Required action: Every record here needs to be duplicated exactly.
(Beginning of Data extract)
Definition set_count (s : h1Writer) (written bodyBytes : Z) (mustClose : bool) : h1Writer :=
  mkH1Writer (w_headerCalled s) (w_suppressBody s) (w_chunked s) (w_throttled s) (w_maxWrite s) written (w_contentLength s) bodyBytes mustClose (w_buffered s) (w_finished s) (w_err s) (w_fileOff s) (w_fileLeft s) (w_fileBlocked s) (w_fileProgress s) (w_fileNeedIO s).
Definition set_file (s : h1Writer) (off left : Z) : h1Writer :=
  mkH1Writer (w_headerCalled s) (w_suppressBody s) (w_chunked s) (w_throttled s) (w_maxWrite s) (w_written s) (w_contentLength s) (w_bodyBytes s) (w_mustClose s) (w_buffered s) (w_finished s) (w_err s) off left (w_fileBlocked s) (w_fileProgress s) (w_fileNeedIO s).
Definition set_blocked (s : h1Writer) (blocked progress : bool) : h1Writer :=
  mkH1Writer (w_headerCalled s) (w_suppressBody s) (w_chunked s) (w_throttled s) (w_maxWrite s) (w_written s) (w_contentLength s) (w_bodyBytes s) (w_mustClose s) (w_buffered s) (w_finished s) (w_err s) (w_fileOff s) (w_fileLeft s) blocked progress (w_fileNeedIO s).
Definition set_needIO (s : h1Writer) (b : bool) : h1Writer :=
  mkH1Writer (w_headerCalled s) (w_suppressBody s) (w_chunked s) (w_throttled s) (w_maxWrite s) (w_written s) (w_contentLength s) (w_bodyBytes s) (w_mustClose s) (w_buffered s) (w_finished s) (w_err s) (w_fileOff s) (w_fileLeft s) (w_fileBlocked s) (w_fileProgress s) b.
Definition set_err (s : h1Writer) (e : option ioError) (mustClose finished : bool) (left : Z) : h1Writer :=
  mkH1Writer (w_headerCalled s) (w_suppressBody s) (w_chunked s) (w_throttled s) (w_maxWrite s) (w_written s) (w_contentLength s) (w_bodyBytes s) mustClose (w_buffered s) finished e (w_fileOff s) left (w_fileBlocked s) (w_fileProgress s) (w_fileNeedIO s).
(** A pump of a file: nothing, or frames of the next bytes within both windows;
    no index is out of range. *)
Lemma h2_pump file dst s room limit grown answers : 0 < limit -> 0 <= x_off s ->
  exists out s', h2PumpFile file dst s room limit grown answers = Some (out, s') /\
  ((out = dst /\ x_off s' = x_off s /\ x_window s' = x_window s /\ x_connWindow s' = x_connWindow s /\ x_streamID s' = x_streamID s /\
    (x_err s' = x_err s /\ x_left s' = x_left s \/ x_err s' <> None /\ x_left s' = 0)) \/
   (exists ps n, out = dst ++ fileFrames (x_streamID s) ps /\ concat ps = ztake n (zdrop (x_off s) file) /\ zlen (concat ps) = n /\ 0 < n <= x_left s /\ Forall (fun p => 1 <= zlen p <= limit) ps /\
    x_off s' = x_off s + n /\ x_left s' = x_left s - n /\ x_err s' = x_err s /\ x_streamID s' = x_streamID s /\
    x_window s' = x_window s - n /\ x_connWindow s' = x_connWindow s - n /\ 0 <= x_window s' /\ 0 <= x_connWindow s')).
Proof.
  intros Hl Ho. unfold h2PumpFile. set (avail := Z.min _ (limit * h2FileMaxFrames)).
  assert (Ha : avail <= x_window s /\ avail <= x_connWindow s /\ avail <= x_left s) by (unfold avail; lia). clearbody avail. destruct Ha as (A1 & A2 & A3).
  destruct ((avail <=? 0) || x_needIO s) eqn:E0. { do 2 eexists. split; [done |]. left. split_and!; (done || by left). }
  rewrite frames_spec by done. destruct (sizes_spec (Z.to_nat avail) avail limit Hl ltac:(lia)) as [S1 S2]. set (ns := frameSizes (Z.to_nat avail) avail limit) in *. clearbody ns. cbn [app].
  assert (S3 : Forall (fun n => 0 <= n) ns) by (eapply List.Forall_impl; [| exact S2]; intros n Hn; cbv beta in *; lia).
  assert (Hz : zlen dst + total ns + 9 * zlen ns = zlen (dst ++ blankFrames (x_streamID s) grown ns)).
  { rewrite zlen_app. enough (zlen (blankFrames (x_streamID s) grown ns) = total ns + 9 * zlen ns) by lia. clear - S3. induction S3 as [| n ns Hn _ IH]; [done |]. unfold blankFrames in *. cbn [map concat total foldr]. fold (total ns). rewrite !zlen_app, header_len, hole_len, zlen_cons, IH by done. lia. }
  destruct (holesAt_spec ns (zlen dst) dst (blankFrames (x_streamID s) grown ns) S3 ltac:(lia) (zlen_nonneg _) Hz) as (K1 & K2 & K3).
  destruct (preadv_spec file _ (x_off s) 0 answers _ K1 Ho) as (out & got & err & -> & P2 & P3 & P4 & _). rewrite Z.sub_0_r in *. rewrite Z.add_0_l in P2.
  destruct (scatter_prefix dst (blankFrames (x_streamID s) grown ns) _ (ztake got (zdrop (x_off s) file)) K3) as (x' & Hx). assert (Hcut : ztake (zlen dst) out = dst) by (rewrite P4, Hx; apply ztake_app_exact).
  cbv zeta. rewrite Hcut. destruct (match err with Some readAgain => true | None => (0 <? got) && (got <? avail) | _ => false end). { do 2 eexists. split; [done |]. left. split_and!; (done || by left). }
  assert (Hfin : exists out' s', (if negb (got =? avail) then Some (dst, xerr s (Some ErrUnexpectedEOF) true (x_finished s) 0) else Some (out, xfile s (x_off s + avail) (x_left s - avail) (x_needIO s) (x_window s - avail) (x_connWindow s - avail))) = Some (out', s') /\
    ((out' = dst /\ x_off s' = x_off s /\ x_window s' = x_window s /\ x_connWindow s' = x_connWindow s /\ x_streamID s' = x_streamID s /\ (x_err s' = x_err s /\ x_left s' = x_left s \/ x_err s' <> None /\ x_left s' = 0)) \/
    (exists ps n, out' = dst ++ fileFrames (x_streamID s) ps /\ concat ps = ztake n (zdrop (x_off s) file) /\ zlen (concat ps) = n /\ 0 < n <= x_left s /\ Forall (fun p => 1 <= zlen p <= limit) ps /\
    x_off s' = x_off s + n /\ x_left s' = x_left s - n /\ x_err s' = x_err s /\ x_streamID s' = x_streamID s /\ x_window s' = x_window s - n /\ x_connWindow s' = x_connWindow s - n /\ 0 <= x_window s' /\ 0 <= x_connWindow s'))).
  { destruct (got =? avail) eqn:Eg; cbn [negb]; (do 2 eexists; split; [done |]); [right | left; split_and!; (done || by right)].
    assert (got = avail) as -> by lia. exists (cutBytes ns (ztake avail (zdrop (x_off s) file))), avail. rewrite concat_cut by (done || lia). cbn [x_off x_left x_err x_streamID x_window x_connWindow xfile].
    split_and!; try (done || lia); [rewrite P4; apply scatter_frames; (done || lia) | apply cut_sizes; (done || lia)]. }
  destruct err as [[| e] |]; [exact Hfin | | exact Hfin]. do 2 eexists. split; [done |]. left. split_and!; (done || by right).
Qed.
(End of Data extract)
Result:
Definition set_count (s : h1Writer) (written bodyBytes : Z) (mustClose : bool) : h1Writer :=
  mkH1Writer (w_headerCalled s) (w_suppressBody s) (w_chunked s) (w_throttled s) (w_maxWrite s) written (w_contentLength s) bodyBytes mustClose (w_buffered s) (w_finished s) (w_err s) (w_fileOff s) (w_fileLeft s) (w_fileBlocked s) (w_fileProgress s) (w_fileNeedIO s).
Definition set_file (s : h1Writer) (off left : Z) : h1Writer :=
  mkH1Writer (w_headerCalled s) (w_suppressBody s) (w_chunked s) (w_throttled s) (w_maxWrite s) (w_written s) (w_contentLength s) (w_bodyBytes s) (w_mustClose s) (w_buffered s) (w_finished s) (w_err s) off left (w_fileBlocked s) (w_fileProgress s) (w_fileNeedIO s).
Definition set_blocked (s : h1Writer) (blocked progress : bool) : h1Writer :=
  mkH1Writer (w_headerCalled s) (w_suppressBody s) (w_chunked s) (w_throttled s) (w_maxWrite s) (w_written s) (w_contentLength s) (w_bodyBytes s) (w_mustClose s) (w_buffered s) (w_finished s) (w_err s) (w_fileOff s) (w_fileLeft s) blocked progress (w_fileNeedIO s).
Definition set_needIO (s : h1Writer) (b : bool) : h1Writer :=
  mkH1Writer (w_headerCalled s) (w_suppressBody s) (w_chunked s) (w_throttled s) (w_maxWrite s) (w_written s) (w_contentLength s) (w_bodyBytes s) (w_mustClose s) (w_buffered s) (w_finished s) (w_err s) (w_fileOff s) (w_fileLeft s) (w_fileBlocked s) (w_fileProgress s) b.
Definition set_err (s : h1Writer) (e : option ioError) (mustClose finished : bool) (left : Z) : h1Writer :=
  mkH1Writer (w_headerCalled s) (w_suppressBody s) (w_chunked s) (w_throttled s) (w_maxWrite s) (w_written s) (w_contentLength s) (w_bodyBytes s) mustClose (w_buffered s) finished e (w_fileOff s) left (w_fileBlocked s) (w_fileProgress s) (w_fileNeedIO s).
(** A pump of a file: nothing, or frames of the next bytes within both windows;
    no index is out of range. *)
Lemma h2_pump file dst s room limit grown answers : 0 < limit -> 0 <= x_off s ->
  exists out s', h2PumpFile file dst s room limit grown answers = Some (out, s') /\
  ((out = dst /\ x_off s' = x_off s /\ x_window s' = x_window s /\ x_connWindow s' = x_connWindow s /\ x_streamID s' = x_streamID s /\
    (x_err s' = x_err s /\ x_left s' = x_left s \/ x_err s' <> None /\ x_left s' = 0)) \/
   (exists ps n, out = dst ++ fileFrames (x_streamID s) ps /\ concat ps = ztake n (zdrop (x_off s) file) /\ zlen (concat ps) = n /\ 0 < n <= x_left s /\ Forall (fun p => 1 <= zlen p <= limit) ps /\
    x_off s' = x_off s + n /\ x_left s' = x_left s - n /\ x_err s' = x_err s /\ x_streamID s' = x_streamID s /\
    x_window s' = x_window s - n /\ x_connWindow s' = x_connWindow s - n /\ 0 <= x_window s' /\ 0 <= x_connWindow s')).
Proof.
  intros Hl Ho. unfold h2PumpFile. set (avail := Z.min _ (limit * h2FileMaxFrames)).
  assert (Ha : avail <= x_window s /\ avail <= x_connWindow s /\ avail <= x_left s) by (unfold avail; lia). clearbody avail. destruct Ha as (A1 & A2 & A3).
  destruct ((avail <=? 0) || x_needIO s) eqn:E0. { do 2 eexists. split; [done |]. left. split_and!; (done || by left). }
  rewrite frames_spec by done. destruct (sizes_spec (Z.to_nat avail) avail limit Hl ltac:(lia)) as [S1 S2]. set (ns := frameSizes (Z.to_nat avail) avail limit) in *. clearbody ns. cbn [app].
  assert (S3 : Forall (fun n => 0 <= n) ns) by (eapply List.Forall_impl; [| exact S2]; intros n Hn; cbv beta in *; lia).
  assert (Hz : zlen dst + total ns + 9 * zlen ns = zlen (dst ++ blankFrames (x_streamID s) grown ns)).
  { rewrite zlen_app. enough (zlen (blankFrames (x_streamID s) grown ns) = total ns + 9 * zlen ns) by lia. clear - S3. induction S3 as [| n ns Hn _ IH]; [done |]. unfold blankFrames in *. cbn [map concat total foldr]. fold (total ns). rewrite !zlen_app, header_len, hole_len, zlen_cons, IH by done. lia. }
  destruct (holesAt_spec ns (zlen dst) dst (blankFrames (x_streamID s) grown ns) S3 ltac:(lia) (zlen_nonneg _) Hz) as (K1 & K2 & K3).
  destruct (preadv_spec file _ (x_off s) 0 answers _ K1 Ho) as (out & got & err & -> & P2 & P3 & P4 & _). rewrite Z.sub_0_r in *. rewrite Z.add_0_l in P2.
  destruct (scatter_prefix dst (blankFrames (x_streamID s) grown ns) _ (ztake got (zdrop (x_off s) file)) K3) as (x' & Hx). assert (Hcut : ztake (zlen dst) out = dst) by (rewrite P4, Hx; apply ztake_app_exact).
  cbv zeta. rewrite Hcut. destruct (match err with Some readAgain => true | None => (0 <? got) && (got <? avail) | _ => false end). { do 2 eexists. split; [done |]. left. split_and!; (done || by left). }
  assert (Hfin : exists out' s', (if negb (got =? avail) then Some (dst, xerr s (Some ErrUnexpectedEOF) true (x_finished s) 0) else Some (out, xfile s (x_off s + avail) (x_left s - avail) (x_needIO s) (x_window s - avail) (x_connWindow s - avail))) = Some (out', s') /\
    ((out' = dst /\ x_off s' = x_off s /\ x_window s' = x_window s /\ x_connWindow s' = x_connWindow s /\ x_streamID s' = x_streamID s /\ (x_err s' = x_err s /\ x_left s' = x_left s \/ x_err s' <> None /\ x_left s' = 0)) \/
    (exists ps n, out' = dst ++ fileFrames (x_streamID s) ps /\ concat ps = ztake n (zdrop (x_off s) file) /\ zlen (concat ps) = n /\ 0 < n <= x_left s /\ Forall (fun p => 1 <= zlen p <= limit) ps /\
    x_off s' = x_off s + n /\ x_left s' = x_left s - n /\ x_err s' = x_err s /\ x_streamID s' = x_streamID s /\ x_window s' = x_window s - n /\ x_connWindow s' = x_connWindow s - n /\ 0 <= x_window s' /\ 0 <= x_connWindow s'))).
  { destruct (got =? avail) eqn:Eg; cbn [negb]; (do 2 eexists; split; [done |]); [right | left; split_and!; (done || by right)].
    assert (got = avail) as -> by lia. exists (cutBytes ns (ztake avail (zdrop (x_off s) file))), avail. rewrite concat_cut by (done || lia). cbn [x_off x_left x_err x_streamID x_window x_connWindow xfile].
    split_and!; try (done || lia); [rewrite P4; apply scatter_frames; (done || lia) | apply cut_sizes; (done || lia)]. }
  destruct err as [[| e] |]; [exact Hfin | | exact Hfin]. do 2 eexists. split; [done |]. left. split_and!; (done || by right).
Qed.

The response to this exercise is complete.